Auch für das ZfT selbst brachte das letzte Jahrzehnt des 20. Jahrhunderts gravierende Veränderungen mit sich. 1991 zog das Zentrum von Bonn nach Essen. Während die Forschung zu Migration und Integration am Institut immer mehr an Bedeutung gewann, war das ZfT damit in der Mitte einer der wichtigsten europäischen Zuwanderungsregionen beheimatet. Zugleich wurde das ZfT Institut an der Universität Essen und etablierte sich damit auch als frühes Beispiel für wettbewerbsnahe wissenschaftliche Forschung mit gleichwohl hohen Qualitätsstandards. Bereits bei der Gründung des ZfT war eine Anbindung an eine Hochschule vorgesehen. Auf Basis eines Kopperationsvertrages zwischen Wissenschaftsministerium, ZfT und Universität erfolgte dann die Anbindung in Form eines An-Institutes.
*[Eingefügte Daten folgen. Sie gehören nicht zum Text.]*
(* ===== verification/Files.v ===== *)
(** * The transfer of files

    [FileHandler] of [internal/api/handler/file_handler.go]: who may reach which
    account, the paths, the shell commands that list, write and read a remote
    file, and the rows of the transfers.  The [path] package of Go is modelled by
    the elements of a path.  What a remote shell makes of a command is a
    reference definition ([sh_command]): POSIX quoting, on the part of the
    language that is used.  The SSH connections are arguments. *)

From stdpp Require Import base list strings sorting.
From Stdlib Require Import ZArith Lia.
From S2P Require Import Prelude GoStrings Gorm Models Database Repositories Permissions Accounts Sessions TwoFactor.
Local Open Scope Z_scope.

(** ** Paths *)

Notation slash := (47 : rune).
Definition dot : text := [46].
Definition dotdot : text := [46; 46].

(** One element of [path.Clean]; the elements kept are in reverse. *)
Definition clean_step (rooted : bool) (out : list text) (e : text) : list text :=
  if is_empty e || text_eqb e dot then out
  else if text_eqb e dotdot then
    match out with
    | [] => if rooted then [] else [dotdot]
    | x :: out' => if text_eqb x dotdot then dotdot :: out else out'
    end
  else e :: out.

Definition clean_elements (rooted : bool) (p : text) : list text :=
  rev (foldl (clean_step rooted) [] (split_on slash p)).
Die rechtsradikale Gewalt zu Beginn der 1990er Jahre brachte einen Schub für die Diskussion um das Zusammenleben in Deutschland. Immer stärker trat ins Bewusstsein der Öffentlichkeit, dass die Bundesrepublik sich auf den dauerhaften Verbleib der Zuwanderer anderer sprachlicher, religiöser und kultureller Prägung bisher kaum eingestellt hatte. In diesem Klima konzipierte das Zentrum für Türkeistudien eine Reihe von Modellprojekten, die es ab Mitte der 1990er Jahre durchführt und die einen Beitrag zu einer funktionierenden interkulturellen Gesellschaft leisten sollten. So wendete sich das ZfT einer Reihe neuer Fragen zu: Wie können effektive Maßnahmen interkultureller Konfliktbewältigung in Institutionen verankert werden? Wie muss eine kultursensible öffentliche Verwaltung aussehen? Welche Chancen bietet „Diversity Management“ in den privaten Unternehmen?
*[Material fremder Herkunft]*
(* ===== verification/Recorder.v ===== *)
(** * Recording of sessions

    [internal/bastion/recorder]: a recorder buffers the events of a terminal on
    a channel, a goroutine appends them to a list, and the list is exported in
    the asciinema format, as lines of JSON.  [internal/sshserver/recorder] keeps
    one recorder per session.  Times are nanoseconds; a [float64] of seconds is
    written by [encoding/json], a parameter ([json_seconds]).  As everywhere, a
    rune [rune_error] of a text stands for a byte that is not UTF-8. *)

From stdpp Require Import base list strings relations pretty gmap.
From Stdlib Require Import ZArith Lia.
From S2P Require Import Prelude GoStrings GoChan.
Local Open Scope Z_scope.

Inductive EventType := Output | Input.
#[global] Instance EventType_eq_dec : EqDecision EventType.
Proof. solve_decision. Defined.

Module Event.
Record t := { Time : Z; Type_ : EventType; Data : text }.
End Event.

Definition type_text (ty : EventType) : text :=
  match ty with Output => txt "o" | Input => txt "i" end.

(** [pipe] is the channel, with what was sent on it and received from it; [hand]
    the event [processEvents] has received and not yet appended to [events]. *)
Module Recorder.
Record t := {
  sessionID : text; startTime : Z; pipe : worked Event.t; hand : option Event.t;
  events : list Event.t; closed : bool; width : Z; height : Z
}.
Definition set_pipe (r : t) (p : worked Event.t) : t :=
  {| sessionID := sessionID r; startTime := startTime r; pipe := p; hand := hand r; events := events r;
     closed := closed r; width := width r; height := height r |}.
Definition set_events (r : t) (h : option Event.t) (es : list Event.t) : t :=
  {| sessionID := sessionID r; startTime := startTime r; pipe := pipe r; hand := h; events := es;
     closed := closed r; width := width r; height := height r |}.
Definition set_closed (r : t) : t :=
  {| sessionID := sessionID r; startTime := startTime r; pipe := pipe r; hand := hand r;
     events := events r; closed := true; width := width r; height := height r |}.
End Recorder.
Import Recorder.

Definition capacity : nat := 1000.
Das Zentrum für Türkeistudien entwickelte sich in den 1990er Jahren auch zur deutschlandweit führenden wissenschaftlichen Einrichtung zum Thema Migration und Dritter Sektor. Es führt in Kooperation mit dem Institut für Politikwissenschaft der Universität Münster die erste systematische Bestandsaufnahme von Migrantenselbstorganisationen in Nordrhein-Westfalen durch. Im Auftrag des Bundesfamilienministeriums fand am ZfT im Jahr 2004 erstmalig eine Repräsentativstudie zum freiwilligen Engagement in der türkischen Community statt.
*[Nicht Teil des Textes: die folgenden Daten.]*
(** [audit.CommandInfo]; the storage's [CommandRecord] has the same fields. *)
Module CommandInfo.
Record t := {
  SessionID : text; ProxyID : text; HostID : text; HostIP : text; UserID : text; Username : text;
  Command : text; Output : text; ExitCode : Z; ExecutedAt : Z; DurationMs : Z
}.
End CommandInfo.

(** The interface [Auditor]; [AuditData] does nothing. *)
Class Auditor := {
  AuditLoginStart : Info.t → DB unit;
  AuditLoginSuccess : text → Info.t → DB unit;
  AuditLoginFailed : text → Z → DB unit;
  AuditSessionEnd : text → Z → text → DB unit;
  AuditCommand : CommandInfo.t → DB unit
}.

Definition ssh_gateway : text := txt "ssh_gateway".
Definition api_server : text := txt "api_server".

Module DatabaseAuditor.
Definition login_record (s : Info.t) : LoginRecord.t :=
  {| LoginRecord.ID := Info.SessionID s; LoginRecord.UserID := Info.UserID s;
     LoginRecord.HostID := Info.HostID s; LoginRecord.HostName := Info.HostName s;
     LoginRecord.HostIP := Info.HostIP s; LoginRecord.Username := Info.Username s;
     LoginRecord.LoginIP := Info.ClientIP s; LoginRecord.LoginTime := Info.StartTime s;
     LoginRecord.LogoutTime := None; LoginRecord.Duration := None;
     LoginRecord.Status := txt "connecting"; LoginRecord.SessionID := Info.SessionID s |}.

Definition recording (id : text) (s : Info.t) : SessionRecording.t :=
  {| SessionRecording.ID := id; SessionRecording.SessionID := Info.SessionID s;
     SessionRecording.ConnectionType := Info.ConnectionType s;
     SessionRecording.ProxyID := Info.ProxyID s; SessionRecording.UserID := Info.UserID s;
     SessionRecording.HostID := Info.HostID s; SessionRecording.HostName := Info.HostName s;
     SessionRecording.HostIP := Info.HostIP s; SessionRecording.Username := Info.Username s;
     SessionRecording.StartTime := Info.StartTime s; SessionRecording.EndTime := None;
     SessionRecording.Duration := txt "进行中"; SessionRecording.Status := txt "active";
     SessionRecording.Recording := []; SessionRecording.CommandCount := 0 |}.

Definition AuditLoginStart (s : Info.t) : DB unit := create_login_record (login_record s).

Definition AuditLoginSuccess (id : text) (s : Info.t) : DB unit :=
  _ ← attempt (update_login_records (Info.SessionID s) (λ r, LoginRecord.set_status r (txt "active")));
  create_recording (recording id s).

Definition AuditLoginFailed (sessionID : text) (endTime : Z) : DB unit :=
  update_login_records sessionID (λ r, LoginRecord.set_logout r endTime (txt "failed")).

Definition find_recording (sessionID : text) : DB SessionRecording.t :=
  first (λ db, keep (λ r, text_eqb (SessionRecording.SessionID r) sessionID)
                    (session_recordings (aux db))).

Definition AuditSessionEnd (sessionID : text) (endTime : Z) (data : text) : DB unit :=
  sessionRec ← find_recording sessionID;
  let diff := endTime - SessionRecording.StartTime sessionRec in
  _ ← update_recordings sessionID (λ r,
        SessionRecording.set_end r endTime (duration_text diff) (txt "closed") data);
  _ ← attempt (update_login_records sessionID (λ r,
        LoginRecord.set_end r endTime diff (txt "completed")));
  mret ().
Seit dem 11. September 2001 wird die Integrationsdebatte in Deutschland zunehmend vom Islam dominiert. Im Rahmen empirischer Studien erforscht das Zentrum für Türkeistudien die Veränderung des Islamverständnisses in der Migration - denn wie die Lebenswirklichkeit der Migrantinnen und Migranten unterliegt auch ihre Religiosität einem dynamischen Wandel. Dieser Wandel besteht nicht in einer Abkehr vom Glauben, aber in der Suche nach einem modernen, liberalen Religionsverständnis, das Tradition und Leben in Deutschland vereinbar werden lässt. So ist für das Zentrum für Türkeistudien die Arbeit zum Islam und zu Muslimen in Europa von herausragendem Interesse. Der kulturellreligiösen Wandel bleibt von der Öffentlichkeit noch weitgehend unbemerkt - dies ist ein schlechte Vorausstzung, wenn es darum geht, dass Ansätze eines emanzipatorischen Islamverständnisses unterstützt werden sollen.

Auf Initiative und mit Unterstützung des ZfT besuchen zahlreiche Politiker die Moscheen und islamischen Vereine in Deutschland. Das Zentrum für Türkeistudien beteiligt sich intensiv an der Aufarbeitung der Folgen des 11. September. Es versteht die Konflikte dabei nicht als Belege für den von Samuel P. Huntington prophezeiten „Clash of Civilisations“, sondern fragt nach der Vereinbarkeit von Moderne und Islam. In der Folge des 11. September wird auch die Integration der Muslime in Deutschland zu einem vieldiskutierten Thema. Viele Muslime unterstellen den Deutschen eine pauschale Wahrnehmung des Islam. Zugleich steigt die Bedeutung der Türkei als Beispiel für die Vereinbarkeit von Islam und Pluralität, während die terroristische Bedrohung eben die Offenheit der Gesellschaft der Türkei auf die Probe stellt. Am ZfT bietet die jährlich stattfindende Mehrthemenbefragung zur Lebenssituation der Türkinnen und Türken in Nordrhein-Westfalen einen Seismographen für die Veränderung der Bewussteinslage im Land. Das ZfT führt weitere Projekte zur türkischen Außen- und Sicherheitspolitik so wie zur Entstehung von Islamphobie in Europa durch.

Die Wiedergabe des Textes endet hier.